Show that the relation $R$ in the set $A$ of points in a plane given by $R=\left\{\right(P,Q):\text{distance of the point}P\text{from the origin is same as the distance of the point}Q\text{from the origin}\}$, is an equivalence relation. Further, show that the set of all point related to a point $P\ne (0,0)$ is the circle passing through $P$ with origin as centre.

Answer 1

$R=\left\{\right(P,Q):\text{distance of point P from the origin is the same as the distance of point Q from the origin}\}$
Clearly, $(P,P)\in R$ since the distance of point $P$ from the origin is always the same as the distance of the same point $P$ from the origin.
$\therefore R$ is reflexive.
Now, let $(P,Q)\in R$.
$\Rightarrow$ the distance of point $P$ from the origin is the same as the distance of point $Q$ from the origin.
$\Rightarrow$ The distance of point $Q$ from the origin is the same as the distance of point $P$ from the origin.
$\Rightarrow (Q,P)\in R$
$\therefore R$ is symmetric.
Now, let $(P,Q),(Q,S)\in R$.
$\Rightarrow$ The distance of points $P$ and $Q$ from the origin is the same and also, the distance of points $Q$ and $S$ from the origin is the same.

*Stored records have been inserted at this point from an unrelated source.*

(* ===== verification/ElfProcess.v ===== *)
(** The process around a load (kernel/loader.rs and the part of object/process/mod.rs it
    calls): the guards, the slots of the modules, the registry of their symbols, the frames
    and pages the process takes over, and what has to run when it starts. *)

From S2P Require Import Prelude Wire Elf ElfLoad.

Module Load.
Inductive LoadError := OutOfMemory | BadImage | Terminating.
End Load.

Definition load_error (err : ElfError) : Load.LoadError := match err with OutOfMemory => Load.OutOfMemory | BadImage => Load.BadImage end.

Record ModuleLifecycle := mkModuleLifecycle { li_init_array : Z; li_init_count : Z; li_fini_array : Z; li_fini_count : Z; is_main_image : Z }.

(** [charged] is what the Domain was charged for adopted frames. *)
Record Process := mkProcess {
  world : World;
  terminating : bool;
  image_load : bool;
  dynamic_biases : list Z;
  dynamic_symbols : list (list Z * Z);
  lifecycle : list ModuleLifecycle;
  user_frames : list Z;
  shared_image_pages : list nat;
  stack_bytes : Z;
  charged : Z;
  process_name : option (list Z);
}.

Section process_setters.
Implicit Type p : Process.
Definition set_world x p := mkProcess x (terminating p) (image_load p) (dynamic_biases p) (dynamic_symbols p) (lifecycle p) (user_frames p) (shared_image_pages p) (stack_bytes p) (charged p) (process_name p).
Definition set_image_load x p := mkProcess (world p) (terminating p) x (dynamic_biases p) (dynamic_symbols p) (lifecycle p) (user_frames p) (shared_image_pages p) (stack_bytes p) (charged p) (process_name p).
Definition set_biases x p := mkProcess (world p) (terminating p) (image_load p) x (dynamic_symbols p) (lifecycle p) (user_frames p) (shared_image_pages p) (stack_bytes p) (charged p) (process_name p).
Definition set_symbols x p := mkProcess (world p) (terminating p) (image_load p) (dynamic_biases p) x (lifecycle p) (user_frames p) (shared_image_pages p) (stack_bytes p) (charged p) (process_name p).
Definition set_lifecycle x p := mkProcess (world p) (terminating p) (image_load p) (dynamic_biases p) (dynamic_symbols p) x (user_frames p) (shared_image_pages p) (stack_bytes p) (charged p) (process_name p).
Definition set_owned f g p := mkProcess (world p) (terminating p) (image_load p) (dynamic_biases p) (dynamic_symbols p) (lifecycle p) f g (stack_bytes p) (charged p) (process_name p).
Definition set_stack_bytes x p := mkProcess (world p) (terminating p) (image_load p) (dynamic_biases p) (dynamic_symbols p) (lifecycle p) (user_frames p) (shared_image_pages p) x (charged p) (process_name p).
Definition set_charged x p := mkProcess (world p) (terminating p) (image_load p) (dynamic_biases p) (dynamic_symbols p) (lifecycle p) (user_frames p) (shared_image_pages p) (stack_bytes p) x (process_name p).
Definition set_process_name x p := mkProcess (world p) (terminating p) (image_load p) (dynamic_biases p) (dynamic_symbols p) (lifecycle p) (user_frames p) (shared_image_pages p) (stack_bytes p) (charged p) x.
End process_setters.

(** The next answer, of the heap or of the Domain. *)
Definition granted (p : Process) : bool * Process :=
  match ask (world p) with
  | (Ok b, w) => (b, set_world w p)
  | (Err _, w) => (false, set_world w p)
  end.
Fixpoint granted_all (n : nat) (p : Process) : bool * Process :=
  match n with
  | O => (true, p)
  | S n => let '(b, p) := granted p in if b then granted_all n p else (false, p)
  end.

(** ** The symbols of a process *)

(** [str::cmp]: byte by byte. *)
Fixpoint bytes_cmp (a b : list Z) : comparison :=
  match a, b with
  | [], [] => Eq
  | [], _ :: _ => Lt
  | _ :: _, [] => Gt
  | x :: a, y :: b => match x ?= y with Eq => bytes_cmp a b | c => c end
  end.

(** [binary_search_by] on the sorted registry: where the name is, or where it belongs. *)
Fixpoint find_name (name : list Z) (registry : list (list Z * Z)) (at_ : nat) : result nat nat :=
  match registry with
  | [] => Err at_
  | (known, _) :: registry => match bytes_cmp known name with Eq => Ok at_ | Gt => Err at_ | Lt => find_name name registry (S at_) end
  end.

Definition resolve_dynamic_symbol (p : Process) (name : list Z) : option Z :=
  match find_name name (dynamic_symbols p) 0 with
  | Ok at_ => snd <$> dynamic_symbols p !! at_
  | Err _ => None
  end.

Definition known (registry : list (list Z * Z)) (name : list Z) : bool := match find_name name registry 0 with Ok _ => true | Err _ => false end.

Definition insert_symbol (registry : list (list Z * Z)) (entry : list Z * Z) : list (list Z * Z) :=
  match find_name entry.1 registry 0 with
  | Ok at_ => <[at_ := entry]> registry
  | Err at_ => take at_ registry ++ entry :: drop at_ registry
  end.

Definition register_dynamic_symbols (symbols : list (list Z * Z)) (p : Process) : bool * Process :=
  let registry := dynamic_symbols p in
  if (65536 <? Z.of_nat (length registry) + Z.of_nat (length symbols)) ||
     existsb (fun x => bool_decide (x.1 = []) || (MAX_DYNAMIC_SYMBOL_NAME <? length x.1)%nat || known registry x.1) symbols
  then (false, p)
  else
    let '(ok, p) := granted_all (2 + length symbols) p in
    if ok then (true, set_symbols (foldl insert_symbol (dynamic_symbols p) symbols) p) else (false, p).

(** ** The slots of the modules *)

Definition has_dynamic_modules (p : Process) : bool := negb (length (dynamic_biases p) =? 0)%nat.

Definition reserve_dynamic_module_at (bias : Z) (p : Process) : bool * Process :=
  if (64 <=? length (dynamic_biases p))%nat || bool_decide (bias ∈ dynamic_biases p) then (false, p)
  else
    let '(ok, p) := granted p in
    if ok then (true, set_biases (dynamic_biases p ++ [bias]) p) else (false, p).

Definition release_dynamic_module_at (bias : Z) (p : Process) : Process := set_biases (filter (fun taken => taken <> bias) (dynamic_biases p)) p.

(** ** What the process takes over *)

Definition reserve_adopt (frames : nat) (p : Process) : bool * Process :=
  let '(ok, p) := granted_all 3 p in
  if ok then (true, set_charged (charged p + Z.of_nat frames * PAGE_SIZE) p) else (false, p).
Definition release_adopt_charge (frames : nat) (p : Process) : Process := set_charged (charged p - Z.of_nat frames * PAGE_SIZE) p.

Definition adopt (p : Process) : Process :=
  let w := world p in
  set_world (set_shared [] (set_frames [] w)) (set_owned (user_frames p ++ frames w) (shared_image_pages p ++ shared w) p).

(** ** What has to run *)

Definition lifecycle_of (a : Arch) (bytes : list Z) (bias : Z) (main : bool) : ModuleLifecycle :=
  let none := mkModuleLifecycle 0 0 0 0 (if main then 1 else 0) in
  match parse_for_machine bytes (machine a) with
  | None => none
  | Some e =>
      match dynamic_info e with
      | Some (Some i) =>
          let '(ia, ic) := match init_array i, init_arraysz i with Some at_, Some size => (wrap64 (at_ + bias), size / 8) | _, _ => (0, 0) end in
          let '(fa, fc) := match fini_array i, fini_arraysz i with Some at_, Some size => (wrap64 (at_ + bias), size / 8) | _, _ => (0, 0) end in
          mkModuleLifecycle ia ic fa fc (if main then 1 else 0)
      | _ => none
      end
  end.

Definition record_lifecycle (entry : ModuleLifecycle) (p : Process) : bool * Process :=
  if (li_init_count entry =? 0) && (li_fini_count entry =? 0) then (true, p)
  else
    let '(ok, p) := granted p in
    if ok then (true, set_lifecycle (lifecycle p ++ [entry]) p) else (false, p).

(** ** The name of a process *)

Fixpoint split_lines (bytes line : list Z) : list (list Z) :=
  match bytes with
  | [] => [line]
  | b :: bytes => if b =? 10 then line :: split_lines bytes [] else split_lines bytes (line ++ [b])
  end.
Definition ARTIFACT : list Z := [97; 114; 116; 105; 102; 97; 99; 116; 61].
Definition strip_artifact (line : list Z) : option (list Z) := if bool_decide (take 9 line = ARTIFACT) then Some (drop 9 line) else None.

Definition image_artifact_name (a : Arch) (bytes : list Z) : option (list Z) :=
  e ← parse_for_machine bytes (machine a);
  note ← liber_identity_note e;
  value ← head (omap strip_artifact (split_lines note []));
  if utf8_valid value && negb (bool_decide (value = [])) then Some value else None.

Definition set_name (name : option (list Z)) (p : Process) : Process :=
  match name with
  | None => p
  | Some name => let '(ok, p) := granted p in if ok then set_process_name (Some name) p else p
  end.

(** ** The entries *)

(** Frames freed and references dropped, when the load is given up. *)
Definition abandon {A} (err : Load.LoadError) (p : Process) (w : World) : result A Load.LoadError * Process := (Err err, set_world (drop_shared (free_frames w)) p).

(** [begin_extend] and [begin_image_load], with their guards. *)
Definition guarded {A} (body : Process -> result A Load.LoadError * Process) (p : Process) : result A Load.LoadError * Process :=
  if terminating p || image_load p then (Err Load.Terminating, p)
  else let '(r, p) := body (set_image_load true p) in (r, set_image_load false p).

(** The unmapping of the ranges of an image. *)
Definition unmap_image (a : Arch) (bytes : list Z) (w : World) : World :=
  match parse_for_machine bytes (machine a) with Some e => unmap_ranges e (main_bias e) w | None => w end.
Definition unmap_module_of (a : Arch) (bytes : list Z) (bias : Z) (w : World) : World :=
  match parse_for_machine bytes (machine a) with Some e => unmap_module e bias w | None => w end.

Definition bias_of (a : Arch) (bytes : list Z) : Z := match parse_for_machine bytes (machine a) with Some e => main_bias e | None => 0 end.

Definition load_image_body (a : Arch) (bytes : list Z) (p : Process) : result Z Load.LoadError * Process :=
  if has_dynamic_modules p && match parse_for_machine bytes (machine a) with Some e => negb (image_type e =? ET_DYN) | None => true end
  then (Err Load.BadImage, p)
  else
    match load_resolved_into a bytes (resolve_dynamic_symbol p) (set_shared [] (set_frames [] (world p))) with
    | (Err err, w) => abandon (load_error err) p w
    | (Ok start, w) =>
        match map_stack a w with
        | (Err err, w) => abandon (load_error err) p (unmap_image a bytes w)
        | (Ok _, w) =>
            let p := set_name (image_artifact_name a bytes) (set_world w p) in
            let '(ok, p) := reserve_adopt (length (frames (world p))) p in
            if negb ok then abandon Load.OutOfMemory p (unmap_pages STACK_BASE (Z.to_nat USER_STACK_PAGES) (unmap_image a bytes (world p)))
            else
              let p := adopt p in
              let p := set_stack_bytes (stack_bytes p + USER_STACK_PAGES * PAGE_SIZE) p in
              let '(ok, p) := record_lifecycle (lifecycle_of a bytes (bias_of a bytes) true) p in
              if negb ok then (Err Load.OutOfMemory, p) else (Ok start, p)
        end
    end.

Definition load_module_body (a : Arch) (bytes : list Z) (bias : Z) (p : Process) : result unit Load.LoadError * Process :=
  let '(ok, p) := reserve_dynamic_module_at bias p in
  if negb ok then (Err Load.BadImage, p)
  else
    match load_module_into a bytes bias (resolve_dynamic_symbol p) (set_shared [] (set_frames [] (world p))) with
    | (Err err, w) => abandon (load_error err) (release_dynamic_module_at bias p) w
    | (Ok exports, w) =>
        let '(ok, p) := reserve_adopt (length (frames w)) (set_world w p) in
        if negb ok then abandon Load.OutOfMemory (release_dynamic_module_at bias p) (unmap_module_of a bytes bias (world p))
        else
          let '(ok, p) := register_dynamic_symbols exports p in
          if negb ok then abandon Load.BadImage (release_adopt_charge (length (frames (world p))) (release_dynamic_module_at bias p)) (unmap_module_of a bytes bias (world p))
          else
            let p := adopt p in
            let '(ok, p) := record_lifecycle (lifecycle_of a bytes bias false) p in
            if negb ok then (Err Load.OutOfMemory, p) else (Ok tt, p)
    end.

(** A process that is made with its image: a new address space, and what goes with it when
    the spawn is given up. The handle and the first thread come after it. *)
Definition drop_space (w : World) : World := set_table ∅ w.
Definition new_process (w : World) : Process := mkProcess w false false [] [] [] [] [] 0 0 None.

Definition spawn_elf_process (a : Arch) (bytes : list Z) (w : World) : result (Z * Process) Load.LoadError * World :=
  match ask w with
  | (Ok true, w) =>
      match load_into a bytes (set_table ∅ (set_shared [] (set_frames [] w))) with
      | (Err err, w) => (Err (load_error err), drop_space (drop_shared (free_frames w)))
      | (Ok start, w) =>
          match map_stack a w with
          | (Err err, w) => (Err (load_error err), drop_space (drop_shared (free_frames w)))
          | (Ok _, w) =>
              match ask w with
              | (Ok true, w) =>
                  let p := set_name (image_artifact_name a bytes) (new_process w) in
                  let '(ok, p) := reserve_adopt (length (frames (world p))) p in
                  if negb ok then (Err Load.OutOfMemory, drop_space (drop_shared (free_frames (world p))))
                  else
                    let p := adopt p in
                    (Ok (start, set_stack_bytes (stack_bytes p + USER_STACK_PAGES * PAGE_SIZE) p), world p)
              | (_, w) => (Err Load.OutOfMemory, drop_space (set_frames [] (drop_shared w)))
              end
          end
      end
  | (_, w) => (Err Load.OutOfMemory, w)
  end.

Module Loader.
Definition load_image_into (a : Arch) (bytes : list Z) : Process -> result Z Load.LoadError * Process := guarded (load_image_body a bytes).
Definition load_module_into (a : Arch) (bytes : list Z) (bias : Z) : Process -> result unit Load.LoadError * Process := guarded (load_module_body a bytes bias).
End Loader.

$\Rightarrow$ The distance of points $P$ and $S$ from the origin is the same.
$\Rightarrow (P,S)\in R$.
$\therefore R$ is transitive.
Therefore, $R$ is an equivalence relation.
The set of all points related to $P\ne (0,0)$ will be those points whose distance from the origin is the same as the distance of point $P$ from the origin.
In other words, if $O(0,0)$ is the origin and $OP=k$, then the set of all points related to $P$ is at a distance of $k$ from the origin.
Hence, this set of points forms a circle with the centre as the origin and this circle passes through point $P$.